On Tue, Jun 24, 2014 at 7:17 AM, Jan Kratochvil
<jan.kratochvil@redhat.com> wrote:
> On Sat, 21 Jun 2014 00:13:57 +0200, Andy Lutomirski wrote:
>> This patch will cause 'make vdso_install' to install build-id symlinks
>> to /lib/modules/KERNEL_VERSION/vdso/.build-id
>>
>> The idea is that gdb on Linux platforms could change its default
>> build-id search path to include that directory and therefore find vdso
>> debug info for home-built kernels instead of just for Fedora-style
>> kernel RPMs.
>>
>> Is this reasonable?  Is it something that can/should be easily added to gdb?
>
> Since
>         Handle VDSO section headers past end of page
>         https://sourceware.org/git/?p=binutils-gdb.git;a=commit;h=5979d6b69b20a8355ea94b75fad97415fce4788c
> I do not think there is a need for splitting debug info out of vDSOs, vDSO
> DWARF could remain in the in-memory mapped vDSO and there is no need for
> on-disk counterpart file then.  BTW I do not have it tested it works this way.

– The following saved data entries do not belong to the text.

(* ===== verification/PrintfTheorems.v ===== *)
(** * Formatted output: what is printed, and that printing is defined

    A type system for formats: [signature] computes from a format the types of the
    arguments it takes, and printing arguments of these types is defined (no overflow, no
    write past the conversion buffer, no missing argument).  A reference printer of
    integers and a printer of format specifications, against which the code is correct. *)
From S2P Require Import Prelude Memory State Printf.

Lemma int_some x : -2 ^ 31 <= x < 2 ^ 31 -> int x = Some x.
Proof.
  intros [Hlo Hhi]. unfold int. by rewrite (proj2 (Z.leb_le _ _) Hlo), (proj2 (Z.ltb_lt _ _) Hhi).
Qed.

(** ** Numerals *)

(** The digits of [n] in base [b], the first one first; [fuel] bounds their number. *)
Fixpoint digits_rev (fuel : nat) (b n : Z) : list Z :=
  match fuel with
  | O => []
  | S fuel => n mod b :: (if n / b =? 0 then [] else digits_rev fuel b (n / b))
  end.

Definition digits (b n : Z) : list Z := rev (digits_rev 64 b n).

(** The number a list of digits stands for. *)
Definition horner (b : Z) (ds : list Z) : Z := foldl (fun n d => n * b + d) 0 ds.

Lemma horner_snoc b ds d : horner b (ds ++ [d]) = horner b ds * b + d.
Proof. unfold horner. by rewrite foldl_app. Qed.

Lemma digits_rev_S k b n : digits_rev (S k) b n = n mod b :: (if n / b =? 0 then [] else digits_rev k b (n / b)).
Proof. done. Qed.

Lemma horner_digits_rev b k n : 1 < b -> 0 <= n < b ^ Z.of_nat k -> (0 < k)%nat -> horner b (rev (digits_rev k b n)) = n.
Proof.
  intros Hb. revert n. induction k as [|k IH]; intros n Hn Hk; [lia|]. rewrite digits_rev_S. simpl rev.
  rewrite horner_snoc. pose proof (Z.div_mod n b ltac:(lia)) as Hdm.
  destruct (Z.eqb_spec (n / b) 0) as [E|E]; [rewrite E in Hdm; simpl; unfold horner; simpl; lia|].
  rewrite Nat2Z.inj_succ, Z.pow_succ_r in Hn by lia.
  assert (Hq : 0 <= n / b < b ^ Z.of_nat k) by (split; [apply Z.div_pos; lia|apply Z.div_lt_upper_bound; lia]).
  rewrite IH; [lia|done|]. destruct k; [|lia]. simpl in Hq. lia.
Qed.

Lemma digits_rev_bound b k n : 1 < b -> Forall (fun d => 0 <= d < b) (digits_rev k b n).
Proof.
  intros Hb. revert n. induction k as [|k IH]; intros n; [by constructor|]. rewrite digits_rev_S.
  constructor; [apply Z.mod_pos_bound; lia|]. case_match; [by constructor|apply IH].
Qed.

Lemma digits_rev_fuel b k k' n : 1 < b -> 0 <= n < b ^ Z.of_nat k -> (0 < k <= k')%nat -> digits_rev k' b n = digits_rev k b n.
Proof.
  intros Hb. revert k' n. induction k as [|k IH]; intros [|k'] n Hn Hk; [lia..|]. rewrite !digits_rev_S. f_equal.
  destruct (Z.eqb_spec (n / b) 0) as [E|E]; [done|].
  rewrite Nat2Z.inj_succ, Z.pow_succ_r in Hn by lia.
  assert (Hq : 0 <= n / b < b ^ Z.of_nat k) by (split; [apply Z.div_pos; lia|apply Z.div_lt_upper_bound; lia]).
  apply IH; [done|]. destruct k; [simpl in Hq; lia|lia].
Qed.

Lemma length_digits_rev b k n : (length (digits_rev k b n) <= k)%nat.
Proof. revert n. induction k as [|k IH]; intros n; simpl; [lia|]. case_match; simpl; [lia|]. specialize (IH (n / b)). lia. Qed.

Lemma digits_rev_pos b k n : (0 < k)%nat -> (0 < length (digits_rev k b n))%nat.
Proof. destruct k; simpl; lia. Qed.

Lemma pow64 b n : 1 < b -> n < 2 ^ 64 -> n < b ^ Z.of_nat 64.
Proof. intros Hb Hn. pose proof (Z.pow_le_mono_l 2 b 64 ltac:(lia)). change (Z.of_nat 64) with 64. lia. Qed.

(** [digits] is the numeral of its number: it stands for it, its digits are digits, and
    (as [digits_lead] says) none is superfluous. *)
Lemma horner_digits b n : 1 < b -> 0 <= n < 2 ^ 64 -> horner b (digits b n) = n.
Proof. intros Hb Hn. apply horner_digits_rev; [done|split; [lia|apply pow64; lia]|lia]. Qed.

That debug info is 65k on my build.  I don't think that should end up
in every core file, in unpageable kernel memory, and mapped into every
process.

>
> I do not remember if the debug info splitting is done by upstream kernel
> install scripts or by the Fedora rpm debug info splitting scripts.
> If it is done by upstream kernel scripts it should be removed and that's all.

Fedora.

For a bit more background, the vdso files on disk aren't what's loaded
into each process.  The kernel contains a stripped copy, and that
stripped copy is loaded.  The vdso still works even if those .so files
aren't on the disk at all.

In Linux 3.16, the vdso accesses some data shared with the kernel
using pc-relative relocations.  This is currently done by having the
vdso linker script define some symbols that live in the pages right
after the PT_LOAD segment.  That's why I started stripping off the
vdso section headers: those section headers are at the end of the .so
file, which means that they's after (and outside of!) the PT_LOAD
segment.  If I get unlucky, those headers go into the next page, and
they overlap the kernel shared data.  Boom.  So I removed them,
because I assumed that nothing would use them.

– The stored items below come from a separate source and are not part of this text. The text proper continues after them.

Definition font_0 : list Z :=
  row 0x00080808080808080808080808080808 ++
  row 0x08080808080808080808080808080808 ++
  row 0x08080808080808080808080808080808 ++
  row 0x08080808080808080808080808080808 ++
  row 0x08080808080808080808080808080808 ++
  row 0x08080808080808080808080808080808 ++
  row 0x08080808080808080808080808080808 ++
  row 0x08080808080808080808080808080808 ++
  row 0x08080808080808080808080808080808 ++
  row 0x08080808080808080808080808080808 ++
  row 0x08080808080808080808080808080808 ++
  row 0x08080808080808080808080808080808 ++
  row 0x08080808080808080808080808080808 ++
  row 0x08080808080808080808080808080808 ++
  row 0x08080808080808080808080808080808 ++
  row 0x08080808080808080808080808080800 ++
  row 0x00000000000000000000000000000000 ++
  row 0x00000000000000000000000000000000 ++
  row 0x007EC381A581BD99C37E000000000000 ++
  row 0x00000000000000000000000000000000 ++
  row 0x007EFFFFDBFFC3E7FF7E000000000000 ++
  row 0x00000000000000000000000000000000 ++
  row 0x000044EEFEFEFE7C3810000000000000 ++
  row 0x00000000000000000000000000000000 ++
  row 0x0010387CFEFE7C381000000000000000 ++
  row 0x00000000000000000000000000000000 ++
  row 0x00183C3CFFE7E718187E000000000000 ++
  row 0x00000000000000000000000000000000 ++
  row 0x00183C7EFFFF7E18187E000000000000 ++
  row 0x00000000000000000000000000000000 ++
  row 0x000000003C7E7E3C0000000000000000 ++
  row 0x00000000000000000000000000000000 ++
  row 0xFFFFFFFFC38181C3FFFFFFFF00000000 ++
  row 0x00000000000000000000000000000000 ++
  row 0x00003C7E664242667E3C000000000000 ++
  row 0x00000000000000000000000000000000 ++
  row 0xFFFFC38199BDBD9981C3FFFF00000000 ++
  row 0x00000000000000000000000000000000 ++
  row 0x003E0E3A72F8CCCCCC78000000000000 ++
  row 0x00000000000000000000000000000000 ++
  row 0x003C6666663C187E1818000000000000 ++
  row 0x00000000000000000000000000000000 ++
  row 0x001F19191F181878F870000000000000 ++
  row 0x00000000000000000000000000000000 ++
  row 0x007F637F63636367E7E6C00000000000 ++
  row 0x00000000000000000000000000000000 ++
  row 0x000018DB7EE7E77EDB18000000000000 ++
  row 0x00000000000000000000000000000000 ++
  row 0x0080C0E0F8FEF8E0C080000000000000 ++
  row 0x00000000000000000000000000000000 ++
  row 0x0002060E3EFE3E0E0602000000000000 ++
  row 0x00000000000000000000000000000000 ++
  row 0x00183C7E1818187E3C18000000000000 ++
  row 0x00000000000000000000000000000000 ++
  row 0x00666666666600006666000000000000 ++
  row 0x00000000000000000000000000000000 ++
  row 0x007FDBDBDB7B1B1B1B1B000000000000 ++
  row 0x00000000000000000000000000000000 ++
  row 0x007E63303C66663C0CC67E0000000000 ++
  row 0x00000000000000000000000000000000 ++
  row 0x00000000000000FEFEFE000000000000 ++
  row 0x00000000000000000000000000000000 ++
  row 0x00183C7E1818187E3C187E0000000000 ++
  row 0x00000000000000000000000000000000 ++
  row 0x00183C7E181818181818000000000000 ++
  row 0x00000000000000000000000000000000 ++
  row 0x001818181818187E3C18000000000000 ++
  row 0x00000000000000000000000000000000 ++
  row 0x000000180CFE0C180000000000000000 ++
  row 0x00000000000000000000000000000000 ++
  row 0x0000003060FE60300000000000000000 ++
  row 0x00000000000000000000000000000000 ++
  row 0x00000000C0C0C0FE0000000000000000 ++
  row 0x00000000000000000000000000000000 ++
  row 0x0000002466FF66240000000000000000 ++
  row 0x00000000000000000000000000000000 ++
  row 0x0000101038387C7CFEFE000000000000 ++
  row 0x00000000000000000000000000000000 ++
  row 0x0000FEFE7C7C38381010000000000000 ++
  row 0x00000000000000000000000000000000 ++
  row 0x00000000000000000000000000000000 ++
  row 0x00000000000000000000000000000000 ++
  row 0x00307878783030003030000000000000 ++
  row 0x00000000000000000000000000000000 ++
  row 0x00666666240000000000000000000000 ++
  row 0x00000000000000000000000000000000 ++
  row 0x006C6CFE6C6C6CFE6C6C000000000000 ++
  row 0x00000000000000000000000000000000 ++
  row 0x30307CC0C0780C0CF830300000000000 ++
  row 0x00000000000000000000000000000000 ++
  row 0x000000C4CC183060CC8C000000000000 ++
  row 0x00000000000000000000000000000000 ++
  row 0x0070D8D870FADECCDC76000000000000 ++
  row 0x00000000000000000000000000000000 ++
  row 0x00303030600000000000000000000000 ++
  row 0x00000000000000000000000000000000 ++
  row 0x000C183060606030180C000000000000 ++
  row 0x00000000000000000000000000000000 ++
  row 0x006030180C0C0C183060000000000000 ++
  row 0x00000000000000000000000000000000 ++
  row 0x000000663CFF3C660000000000000000 ++
  row 0x00000000000000000000000000000000 ++
  row 0x00000018187E18180000000000000000 ++
  row 0x00000000000000000000000000000000 ++
  row 0x00000000000000003838600000000000 ++
  row 0x00000000000000000000000000000000 ++
  row 0x0000000000FE00000000000000000000 ++
  row 0x00000000000000000000000000000000 ++
  row 0x00000000000000003838000000000000 ++
  row 0x00000000000000000000000000000000 ++
  row 0x000002060C183060C080000000000000 ++
  row 0x00000000000000000000000000000000 ++
  row 0x007CC6CEDED6F6E6C67C000000000000 ++
  row 0x00000000000000000000000000000000 ++
  row 0x001030F03030303030FC000000000000 ++
  row 0x00000000000000000000000000000000 ++
  row 0x0078CCCC0C183060CCFC000000000000 ++
  row 0x00000000000000000000000000000000 ++
  row 0x0078CC0C0C380C0CCC78000000000000 ++
  row 0x00000000000000000000000000000000 ++
  row 0x000C1C3C6CCCFE0C0C1E000000000000 ++
  row 0x00000000000000000000000000000000 ++
  row 0x00FCC0C0C0F80C0CCC78000000000000 ++
  row 0x00000000000000000000000000000000 ++
  row 0x003860C0C0F8CCCCCC78000000000000 ++
  row 0x00000000000000000000000000000000 ++
  row 0x00FEC6C6060C18303030000000000000 ++
  row 0x00000000000000000000000000000000 ++
  row 0x0078CCCCCC78CCCCCC78000000000000 ++
  row 0x00000000000000000000000000000000 ++
  row 0x0078CCCCCC7C18183070000000000000 ++
  row 0x00000000000000000000000000000000.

As far as I can see, there are only three ways to do this:

1. vvar data after vdso text.  This is what I'm doing.  I have patches
that hack the vdso image so that the section headers are actually *in*
the PT_LOAD segment.  It works, but it's fragile.

2. vvar data before vdso text.  IMO this is ugly, but it's probably
more reliable, and I might switch to doing that.  Note that 3.15
32-bit builds work that way.

3. vvar data in its own segment after the vdso ELF headers but before
the section headers.  I think this is unworkable in the kernel: it
will require putting the vvar vma in the middle of the vdso vma, and
that will get very messy.

I'm not sure yet what I'm going to do about this.